Published online by Cambridge University Press: 04 August 2010
On his return from a hunting trip to South America in the early 1900s, Theodore Roosevelt noted what he understood to be a fundamental difference between Brazil and the United States. “If I were asked to name one point in which there is a complete difference between the Brazilians and ourselves,” Roosevelt proclaimed, “I should say it was in the attitude to the black man … In Brazil any Negro or mulatto who shows himself fit is without question given the place to which his abilities entitle him” (cited in Silva 1978: 50).

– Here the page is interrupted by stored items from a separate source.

(** [ClientKeySet]'s [KeyResolver::candidates]. *)
Definition candidates (s : ClientKeySet) : KeyResolver := fun kid =>
  match kid with
  | None => map ck_key (ks_keys s)
  | Some kid =>
      match List.filter (fun k => bool_decide (ck_kid k = Some kid)) (ks_keys s) with
      | [] => map ck_key (List.filter (fun k => bool_decide (ck_kid k = None)) (ks_keys s))
      | matching => map ck_key matching
      end
  end.

(** [store.rs]: RFC 7638. *)
Definition quote : string := String.String "034"%char EmptyString.
Definition quoted (name v : string) : string := (quote +:+ name +:+ quote +:+ ":" +:+ quote +:+ v +:+ quote)%string.
Definition thumbprint_text (jwk : value) : result string JoseError :=
  let member name := ok_or (vget name jwk ≫= as_str) PublicKey in
  let? kty := member "kty"%string in
  if String.eqb kty "OKP" then
    let? crv := member "crv"%string in
    let? x := member "x"%string in
    Ok ("{" +:+ quoted "crv" crv +:+ "," +:+ quoted "kty" "OKP" +:+ "," +:+ quoted "x" x +:+ "}")%string
  else if String.eqb kty "EC" then
    let? crv := member "crv"%string in
    let? x := member "x"%string in
    let? y := member "y"%string in
    Ok ("{" +:+ quoted "crv" crv +:+ "," +:+ quoted "kty" "EC" +:+ "," +:+ quoted "x" x +:+ "," +:+ quoted "y" y
        +:+ "}")%string
  else if String.eqb kty "RSA" then
    let? e := member "e"%string in
    let? n := member "n"%string in
    Ok ("{" +:+ quoted "e" e +:+ "," +:+ quoted "kty" "RSA" +:+ "," +:+ quoted "n" n +:+ "}")%string
  else Err PublicKey.

Definition thumbprint (jwk : value) : result string JoseError :=
  let? canonical := thumbprint_text jwk in
  Ok (b64_encode (sha256 (bytes_of canonical))).
End Keys.
(* ===== verification/JoseLaws.v ===== *)
(** * When a token is accepted

    Laws of [Jose]: what a token that verifies is, exactly; which keys a set offers for it;
    and what a thumbprint says of a key. *)

From S2P Require Import Prelude Text BTree Json Keys Jose.
Open Scope Z_scope.

Lemma all_bytes_impl (p q : Z -> bool) s :
  (forall b, p b = true -> q b = true) -> all_bytes p s = true -> all_bytes q s = true.
Proof. unfold all_bytes. rewrite !forallb_forall. auto. Qed.

Lemma is_empty_false s : is_empty s = false <-> s <> ""%string.
Proof. destruct s; cbn; split; congruence. Qed.

Section Laws.
Context {E : JoseEnv} {L : JoseLaws E}.

(** ** The compact form *)

Lemma b64_free c b : url_safe (Z.of_N (Ascii.N_of_ascii c)) = false -> free_of c (b64_encode b).
Proof.
  intros Hc. eapply all_bytes_impl; [|apply b64_alphabet]. intros z Hz. apply negb_true_iff, Z.eqb_neq.
  intros ->. congruence.
Qed.

Lemma decoded_free c s b : url_safe (Z.of_N (Ascii.N_of_ascii c)) = false -> b64_decode s = Some b -> free_of c s.
Proof. intros Hc ->%b64_canonical. by apply b64_free. Qed.

(** What a parsed token is made of. *)
Definition made_of (header_b64 payload_b64 signature_b64 : string) (u : Unverified) : Prop :=
  header_b64 <> ""%string /\ signature_b64 <> ""%string /\
  b64_decode header_b64 = Some (u_header_bytes u) /\ b64_decode payload_b64 = Some (u_payload u) /\
  b64_decode signature_b64 = Some (u_signature u) /\
  header_of (u_header_bytes u) = Some (u_header u) /\ h_crit (u_header u) = None /\
  is_Some (SigningAlgorithm.parse (h_alg (u_header u))) /\
  u_signing_input u = (header_b64 +:+ "." +:+ payload_b64)%string.

Lemma jws_parse_iff token u :
  Jws.parse token = Ok u <->
  exists h p s, token = (h +:+ "." +:+ p +:+ "." +:+ s)%string /\ made_of h p s u.
Proof.
  unfold Jws.parse. destruct (split_on "."%char token) as [|h [|p [|s [|x l]]]] eqn:Hs.
  1,2,3,5: split; [done|]; intros (h' & p' & s' & -> & _ & _ & Hh & Hp & Hg & _);
    change (?a +:+ "." +:+ ?b +:+ "." +:+ ?c)%string
      with (join (String.String "."%char EmptyString) [a; b; c]) in Hs;
    rewrite split_join in Hs; [done|done|]; repeat constructor; by eapply decoded_free.
  apply split_on_iff in Hs as (_ & Hf & <-). split.
  - intros H. passed H Hne. bool_hyps. unfold Jws.decoded in H. ok_inv.
    destruct (h_crit a2) eqn:Hc; [done|]. passed H Halg. apply negb_false_iff, bool_decide_eq_true in Halg.
    injection H as <-. exists h, p, s. split; [done|]. repeat split; try done; by apply is_empty_false.
  - intros (h' & p' & s' & Ht & H1 & H2 & H3 & H4 & H5 & H6 & H7 & H8 & H9).
    assert (Hl : [h; p; s] = [h'; p'; s']).
    { transitivity (split_on "."%char (h' +:+ "." +:+ p' +:+ "." +:+ s')%string).
      - rewrite <- Ht. symmetry. by apply split_join.
      - change (?a +:+ "." +:+ ?b +:+ "." +:+ ?c)%string
          with (join (String.String "."%char EmptyString) [a; b; c]).
        apply split_join; [done|]. repeat constructor; by eapply decoded_free. }
    injection Hl as -> -> ->. apply is_empty_false in H1 as ->, H2 as ->. cbn [orb]. unfold Jws.decoded.
    rewrite H3, H4, H5. cbn [ok_or rbind]. rewrite H6. cbn [ok_or rbind]. rewrite H7, bool_decide_eq_true_2 by done.
    cbn [negb]. destruct u; cbn in *. by subst.
Qed.

Lemma jws_reparse token u : Jws.parse token = Ok u ->
  Jws.parse (u_signing_input u +:+ "." +:+ b64_encode (u_signature u)) = Ok u.
Proof.
  intros (h & p & s & -> & H)%jws_parse_iff. apply jws_parse_iff. exists h, p, s. split; [|done].
  destruct H as (_ & _ & _ & _ & Hs%b64_canonical & _ & _ & _ & ->). by rewrite <- Hs, <- !append_assoc.
Qed.

Lemma jws_verify_iff u key payload :
  Jws.verify u key = Ok payload <->
  payload = u_payload u /\ h_alg (u_header u) = SigningAlgorithm.as_str (vk_algorithm key) /\
  signature_ok (vk_algorithm key) (vk_bytes key) (bytes_of (u_signing_input u)) (u_signature u) = true.
Proof.
  unfold Jws.verify, VerifyingKey.verify. destruct (String.eqb_spec (h_alg (u_header u)) (SigningAlgorithm.as_str (vk_algorithm key))) as [->|Hne].
  - cbn [negb]. destruct (signature_ok _ _ _ _); cbn; naive_solver.
  - cbn [negb]. naive_solver.
Qed.

Lemma try_keys_iff token u keys payload : Jws.parse token = Ok u ->
  try_keys u keys = Ok payload <-> exists key, In key keys /\ Jws.verify u key = Ok payload.
Proof.
  intros Hu. induction keys as [|key keys IH]; cbn [try_keys]; [split; [done|by intros (? & [] & _)]|].
  rewrite (jws_reparse _ _ Hu). destruct (Jws.verify u key) as [p|e] eqn:Hk.
  - split; [intros [= ->]; exists key; split; [by left|done]|].
    intros (k & _ & H%jws_verify_iff). apply jws_verify_iff in Hk as [-> _]. by destruct H as [-> _].
  - rewrite IH. split.
    + intros (k & Hin & Hv). exists k. split; [by right|done].
    + intros (k & [<-|Hin] & Hv); [congruence|]. by exists k.
Qed.

(** ** What is accepted *)

(** Neither expired nor from the future, and for whom it should be. *)
Record current (claims : value) (policy : Policy) (now : Z) : Prop := {
  not_expired : forall exp, numeric_claim claims "exp" = Some exp ->
    unix_timestamp now < exp \/ p_accept_expired policy = true;
  has_expiry : numeric_claim claims "exp" = None -> p_require_expiry policy = false;
  not_ahead : forall claim at_, In claim ["nbf"; "iat"]%string -> numeric_claim claims claim = Some at_ ->
    wrap_i64 (at_ - unix_timestamp now) <= whole_seconds (Z.min (p_future_skew policy) MAX_FUTURE_SKEW);
  issuer_expected : forall issuer, p_expected_issuer policy = Some issuer -> vget "iss" claims = Some (VString issuer);
  audience_expected : forall audience, p_expected_audience policy = Some audience ->
    exists audiences, audience_values claims = Some audiences /\ In audience audiences
}.
Definition fed_party : FederationRelyingPartyMetadata := {|
  rp_redirect_uris := None; rp_response_types := None; rp_grant_types := Some ["code"%string];
  rp_client_registration_types := None; rp_token_endpoint_auth_method := None; rp_jwks := None; rp_jwks_uri := None;
  rp_signed_jwks_uri := None; rp_other := [] |}.
Definition fed_env : FederationEnv := {|
  statement_claims := fed_claims; relying_party_metadata := fun _ => Some fed_party; json_len := fun _ => 0 |}.
Definition fed_statement (n : Z) : string :=
  (plain_encode [9] +:+ "." +:+ plain_encode [n] +:+ "." +:+ plain_encode proof_key)%string.
Definition fed_chain : list string := map fed_statement [1; 2; 3; 4].
Definition fed_anchor : TrustAnchor := {|
  ta_tenant := "t"; ta_entity_id := "https://op/anchor";
  ta_keys := {| ks_keys := [{| ck_kid := Some "k"%string; ck_key := {| vk_algorithm := EdDsa; vk_bytes := proof_key |} |}];
                ks_leaf_certificates := [] |} |}.
Definition fed_validate : result VerifiedChain ChainError :=
  TrustAnchor.validate (E := fed_jose) (D := one_host) (F := fed_env) fed_anchor "t" fed_chain (seconds 500).
Definition fed_verified : VerifiedChain := {|
  vc_leaf_entity_id := "https://op/leaf"; vc_anchor_entity_id := "https://op/anchor"; vc_expires_at := 700;
  vc_metadata := jobj [("openid_relying_party", jobj [("grant_types", words ["code"])])]%string;
  vc_relying_party := Some fed_party |}.

Lemma fed_validated : fed_validate = Ok fed_verified.
Proof. vm_compute. reflexivity. Qed.

Lemma chain_accepted_iff_witness :
  trusted (E := fed_jose) (D := one_host) (F := fed_env) fed_anchor "t" fed_chain (seconds 500) fed_verified /\ 500 < 700.
Proof.
  destruct (chain_accepted_iff (E := fed_jose) (D := one_host) (F := fed_env) fed_anchor "t" fed_chain
    (seconds 500) fed_verified) as [H1 H2].
  split; [apply H1; exact fed_validated|]. pose proof (H2 fed_validated) as H. exact H.
Defined.
(* ===== verification/MtlsLaws.v ===== *)
(** * What a certificate's names say

    Laws of [Mtls]: an object identifier is rendered as one string and no other identifier
    the reader reads is, so is a distinguished name, and what the reader takes from a
    certificate is in it. *)

From S2P Require Import Prelude Text Bytes Json Jose Mtls.
Open Scope Z_scope.

(** ** Sequences with a separator *)

Section Separated.
Context {A : Type} (sep : A).

Fixpoint separated (l : list (list A)) : list A :=
  match l with [] => [] | [p] => p | p :: r => p ++ sep :: separated r end.

Lemma first_piece p p' r r' : ~ In sep p -> ~ In sep p' -> p ++ sep :: r = p' ++ sep :: r' -> p = p' /\ r = r'.
Proof.
  revert p'. induction p as [|a p IH]; intros [|b p'] Hp Hp' H; cbn in H; simplify_eq.
  - done.
  - destruct Hp'. by left.
  - destruct Hp. by left.
  - destruct (IH p') as [-> ->]; [naive_solver..|done|done].
Qed.

Lemma piece_no_sep p p' r : ~ In sep p -> p <> p' ++ sep :: r.
Proof. intros Hp ->. apply Hp, in_app_iff. right. by left. Qed.

(** Pieces without the separator are read back, if there are any. *)
Lemma separated_inj_some l l' : l <> [] -> l' <> [] -> Forall (fun p => ~ In sep p) l -> Forall (fun p => ~ In sep p) l' ->
  separated l = separated l' -> l = l'.
Proof.
  revert l'. induction l as [|p [|q l] IH]; intros [|p' [|q' l']] Hne Hne' Hl Hl' H; cbn [separated] in H; try done;
    repeat match goal with Hf : Forall _ (_ :: _) |- _ => apply Forall_cons in Hf as [? ?] end; try congruence.
  - by apply piece_no_sep in H.
  - symmetry in H. by apply piece_no_sep in H.
  - apply first_piece in H as [-> H]; [|done..]. f_equal. apply IH; [done..|by constructor|by constructor|done].
Qed.

(** Where none is empty, also when there are none. *)
Lemma separated_inj l l' : Forall (fun p => p <> [] /\ ~ In sep p) l -> Forall (fun p => p <> [] /\ ~ In sep p) l' ->
  separated l = separated l' -> l = l'.
Proof.
  assert (H0 : forall r, Forall (fun p => p <> [] /\ ~ In sep p) r -> separated r = [] -> r = []).
  { intros [|p [|q r]] Hr; [done|..]; apply Forall_cons in Hr as [[? _] _]; cbn; [done|by destruct p]. }
  intros Hl Hl' H. destruct (decide (l = [])) as [->|Hne]; [symmetry; by apply H0|].
  destruct (decide (l' = [])) as [->|Hne']; [by apply H0 in H|].
  apply separated_inj_some; [done..| | |done]; (eapply Forall_impl; [eassumption|]; by intros p [_ ?]).
Qed.
End Separated.

(** ** Reading a rendered name back *)

Inductive Token : Type := Raw (c : Ascii.ascii) | Esc (c : Ascii.ascii).
Definition NUL : Ascii.ascii := char_of 0.

Fixpoint tokens (s : string) : list Token :=
  match s with
  | EmptyString => []
  | String.String "\" (String.String "0" (String.String "0" r)) => Esc NUL :: tokens r
  | String.String "\" (String.String c r) => Esc c :: tokens r
  | String.String c r => Raw c :: tokens r
  end.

Roosevelt's comment echoed a common and today still popular theme: that, unlike the United States, or other countries such as South Africa, Brazil is a “racial democracy.” The racial democracy thesis implies two corollaries essential for understanding the dominant perception of race relations in Brazil. The first corollary concerns the relationship between race, class and prejudice. According to the prevalent notion, if white Brazilians take a dim view of the black and brown population, it is because most nonwhites are lower class. Prejudice, if it exists at all, does not involve racism or racial discrimination, so much as personal prejudice against low status.
The “class over racism” explanation for prejudice was put forth by Donald Pierson (1967), who wrote Negroes in Brazil: the History of Race Contact in Brazil: and by the Bahian social scientist Thales de Azevedo (1953).